北京市政百姓信件分析---热词云以及存储关系图谱

发布时间 2023-06-12 10:20:50作者: 清梦韶华

使用neo4j数据库进行存储关系的展示

 

 

 

热词云

 

 

 

 

import json
import matplotlib.pyplot as plt
import re
import jieba
from py2neo import Graph,Node,Relationship,NodeMatcher
from wordcloud import WordCloud
from collections import Counter
import warnings
warnings.filterwarnings('ignore')

contents = []
institutions = []
# 逐行读取输入文件
with open('letter.json', 'r',encoding='utf-8') as file:
    for line in file:
        # 解析每一行为 JSON 对象
        json_obj = json.loads(line)
        contents.append(json_obj['content'])
        institutions.append(json_obj['institution'])

# =====================================================================
# 内容清洗
# 文本内容清洗,清楚特殊符号,用正则表达式
pattern = r"[!\"#$%&'()*+,-./:;<=>?@[\\\]^_^{|}~—!,。

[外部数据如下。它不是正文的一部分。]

(* ===== verification/CursorCorrect.v ===== *)
(** Capture and cursor over everything that happens: the emulated capture
    fits together and ends with the button, and the cursor's hot spot stays
    where the mouse is. *)

From Stdlib Require Import ZArith List Lia Bool String QArith Lqa.
From S2P Require Import Prelude Webutil Cursor.
Import ListNotations.
Open Scope Z_scope.
Open Scope code_scope.

Module CursorCorrect.

(** * Capture *)

Section Capture.
Import Capture.
Variable computedCursor : node -> string.
Variable reacts : node -> string -> capture -> list call * bool.
Implicit Types c : capture.
Abbreviation grab := (setCapture (fun _ => false) false computedCursor).
Abbreviation let_go := (releaseCapture false).
Abbreviation do_calls := (calls (fun _ => false) false computedCursor).
Abbreviation proxied := (_captureProxy (fun _ => false) false computedCursor reacts).

(** The proxy is displayed, the window listened to and the element observed
    while there is a capture, and once there was one somebody gets the
    events. *)
Record capture_ok c : Prop := {
  window_while : windowListens c = match captureElement c with Some _ => true | None => false end;
  shown_while : match proxyElem c with
                | Some p => displayed p = windowListens c
                | None => captureElement c = None
                end;
  observed_while : observed c = captureElement c;
  somebody : proxyElem c <> None -> captureElement c <> None \/ elementForUnflushedEvents c <> None
}.

Lemma released_run c : capture_ok c -> exists c', let_go c = (Ret tt, c') /\ capture_ok c' /\ captureElement c' = None /\
  captureRecursion c' = captureRecursion c /\ delivered c' = delivered c /\ (proxyElem c' = None <-> proxyElem c = None).
Proof.
  intros Hok. assert (Hok' := Hok). destruct Hok as [W S O B]. unfold releaseCapture. rewrite (bind_run get _ c c c eq_refl). destruct (captureElement c) as [e|] eqn:Ee.
  - destruct (proxyElem c) as [p|] eqn:Ep; [|congruence]. rewrite !after_modify. rewrite bind_assoc_run, (bind_run get _ _ _ _ eq_refl). cbn [proxyElem set_observed set_captureElement set_elementForUnflushedEvents].
    rewrite Ep, after_modify. eexists. split; [reflexivity|]. split; [constructor; cbn; auto; right; discriminate|]. cbn. repeat split; discriminate.
  - exists c. split; [reflexivity|]. split; [exact Hok'|]. repeat split; auto.
Qed.

Lemma capture_run e c : capture_ok c -> exists c', grab e c = (Ret tt, c') /\ capture_ok c' /\ captureElement c' = Some e /\
  captureRecursion c' = captureRecursion c /\ delivered c' = delivered c /\ proxyElem c' <> None.
Proof.
  intros Hok. destruct (released_run c Hok) as (c1 & E1 & [W S O B] & N1 & R1 & D1 & P1). unfold setCapture. rewrite (bind_run _ _ _ _ _ E1).
  rewrite bind_assoc_run, (bind_run get _ c1 c1 c1 eq_refl).
  destruct (proxyElem c1) as [p|] eqn:Ep; rewrite ?bind_ret_l, ?after_modify.
  all: unfold _capturedElemChanged, bind, get, modify, ret; cbn; rewrite ?Ep; cbn.
  all: eexists; split; [reflexivity|]; split; [constructor; cbn; auto; left; discriminate|]; cbn; repeat split; auto; discriminate.
Qed.

Lemma calls_run l : forall c, capture_ok c -> exists c', do_calls l c = (Ret tt, c') /\ capture_ok c' /\ captureRecursion c' = captureRecursion c /\
  delivered c' = delivered c /\ (proxyElem c <> None -> proxyElem c' <> None).
Proof.
  induction l as [|[e|] l IH]; intros c Hok; cbn [calls].
  - exists c. split; [reflexivity|]. split; [exact Hok|]. repeat split; auto.
  - destruct (capture_run e c Hok) as (c1 & E1 & H1 & _ & R1 & D1 & P1). destruct (IH c1 H1) as (c2 & E2 & H2 & R2 & D2 & P2).
    exists c2. rewrite (bind_run _ _ _ _ _ E1). split; [exact E2|]. split; [exact H2|]. split; [congruence|]. split; [congruence|]. auto.
  - destruct (released_run c Hok) as (c1 & E1 & H1 & _ & R1 & D1 & P1). destruct (IH c1 H1) as (c2 & E2 & H2 & R2 & D2 & P2).
    exists c2. rewrite (bind_run _ _ _ _ _ E1). split; [exact E2|]. split; [exact H2|]. split; [congruence|]. split; [congruence|].
    intros Hp. apply P2. intros Hn. now apply Hp, P1.
Qed.

(** Who gets an event. *)
Definition receiver c : option node := match captureElement c with Some n => Some n | None => elementForUnflushedEvents c end.

Lemma proxied_run e c : capture_ok c -> captureRecursion c = false -> proxyElem c <> None -> exists n e' c',
  proxied e c = (Ret e', c') /\ capture_ok c' /\ captureRecursion c' = false /\ proxyElem c' <> None /\
  receiver c = Some n /\ delivered c' = delivered c ++ [(n, m_type e)] /\ stopped e' = true /\ m_type e' = m_type e /\
  (m_type e = "mouseup"%string -> captureElement c' = None).
Proof.
  intros Hok Hr Hp. unfold _captureProxy. rewrite (bind_run get _ c c c eq_refl), Hr, after_modify.
  assert (Hn : exists n, receiver c = Some n /\
    match captureElement c with Some n => dispatch_on (fun _ => false) false computedCursor reacts (Some n) (m_type e)
                              | None => dispatch_on (fun _ => false) false computedCursor reacts (elementForUnflushedEvents c) (m_type e) end =
    dispatch_on (fun _ => false) false computedCursor reacts (Some n) (m_type e)).
  { unfold receiver. destruct (somebody c Hok Hp) as [H|H]; destruct (captureElement c) as [n|]; try congruence; try (exists n; split; reflexivity).
    destruct (elementForUnflushedEvents c) as [n|]; [exists n; split; reflexivity|congruence]. }
  destruct Hn as (n & En & ->). exists n. set (c1 := set_delivered (delivered c ++ [(n, m_type e)]) (set_captureRecursion true c)).
  assert (H1 : capture_ok c1) by (destruct Hok; constructor; assumption).
  destruct (calls_run (fst (reacts n (m_type e) c1)) c1 H1) as (c2 & E2 & H2 & R2 & D2 & P2).
  assert (Ed : dispatch_on (fun _ => false) false computedCursor reacts (Some n) (m_type e) (set_captureRecursion true c) = (Ret (snd (reacts n (m_type e) c1)), c2)).
  { unfold dispatch_on. rewrite after_modify. fold c1. rewrite (bind_run get _ c1 c1 c1 eq_refl), (bind_run _ _ _ _ _ E2). reflexivity. }
  rewrite (bind_run _ _ _ _ _ Ed), after_modify. set (c3 := set_captureRecursion false c2).
  assert (H3 : capture_ok c3) by (destruct H2; constructor; assumption). specialize (P2 Hp). cbv zeta.
  destruct (String.eqb_spec (m_type (Mouse (m_type e) true (prevented e || snd (reacts n (m_type e) c1)))) "mouseup") as [Hu|Hu]; cbn [m_type] in Hu.
  - destruct (released_run c3 H3) as (c4 & E4 & H4 & N4 & R4 & D4 & P4). rewrite (bind_run _ _ _ _ _ E4). eexists _, c4. split; [reflexivity|].
    split; [exact H4|]. split; [now rewrite R4|]. split; [intros Hx; apply P4 in Hx; now apply P2|]. split; [exact En|]. split; [now rewrite D4|]. repeat split; auto.
  - eexists _, c3. split; [reflexivity|]. split; [exact H3|]. split; [reflexivity|]. split; [exact P2|]. split; [exact En|]. split; [exact D2|]. repeat split; auto. contradiction.
Qed.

?、¥…():【】《》‘’“”\s]+"
re_obj = re.compile(pattern)

def clear(text):
    return re_obj.sub("",text)

def cut_word(text):
    return jieba.lcut(text)

def get_stopword():
    s = set()
    with open('hit_stopwords.txt',encoding = 'UTF-8') as f:
        for line in f:
            s.add(line.strip())
    return s

def remove_stopword(words,stopword):
    return [word for word in words if word not in stopword]

def createWorldCould(c):
    # 生成词云图
    wordcloud = WordCloud(width=800, height=400, font_path="msyh.ttc").generate_from_frequencies(c)

    # 显示词云图
    plt.figure(figsize=(10, 5))
    plt.imshow(wordcloud, interpolation="bilinear")
    plt.axis("off")
    plt.show()

def createMapping(contents,institutions):
    # 创建知识图谱节点
    graph = Graph('http://localhost:7474', user='neo4j', password='123456')
    graph.delete_all()  # 清除neo4j里面的所有数据
    # 确保相同名称的结点被视为同一个结点
    label_1 = '意见'
    label_2 = '解决部门'

    # 将每一个机构的关键词都与机构对应上
    for i in range(len(institutions)):
        # 将一个关键词去重
        keys[i] = list(set(keys[i]))
        # 创建索引
        matcher = NodeMatcher(graph)
        nodelist = list(matcher.match(label_2,name=institutions[i]))
        # 已经有机构了
        if len(nodelist)>0:
            # 创建关键词节点
            for j in range(len(keys[i])):
                matcher = NodeMatcher(graph)
                nodelist = list(matcher.match(label_1,name=keys[i][j] ))
                if len(nodelist)>0:
                    print("已经有了")
                else:
                    node_1 = Node(label_1, name=keys[i][j])
                    graph.create(node_1)
                    node_2 = graph.nodes.match(label_2, name=institutions[i]).first()
                    rel = Relationship(node_1, "请求", node_2)
                    graph.create(rel)

        else:
            # 创建机构节点
            node_2 = Node(label_2, name=institutions[i])
            graph.create(node_2)
            # 创建关键词节点
            for j in range(len(keys[i])):
                node_1 = Node(label_1, name=keys[i][j])
                graph.create(node_1)
                rel = Relationship(node_1,"请求",node_2)
                graph.create(rel)
    return

if __name__ == '__main__':
    keys = contents
    for i in range(len(contents)):
        # 文本清洗
        contents[i] = clear(contents[i])
        # 分词
        contents[i] = cut_word(contents[i])
        # 除去停用词
        stopword = get_stopword()
        contents[i] = remove_stopword(contents[i],stopword)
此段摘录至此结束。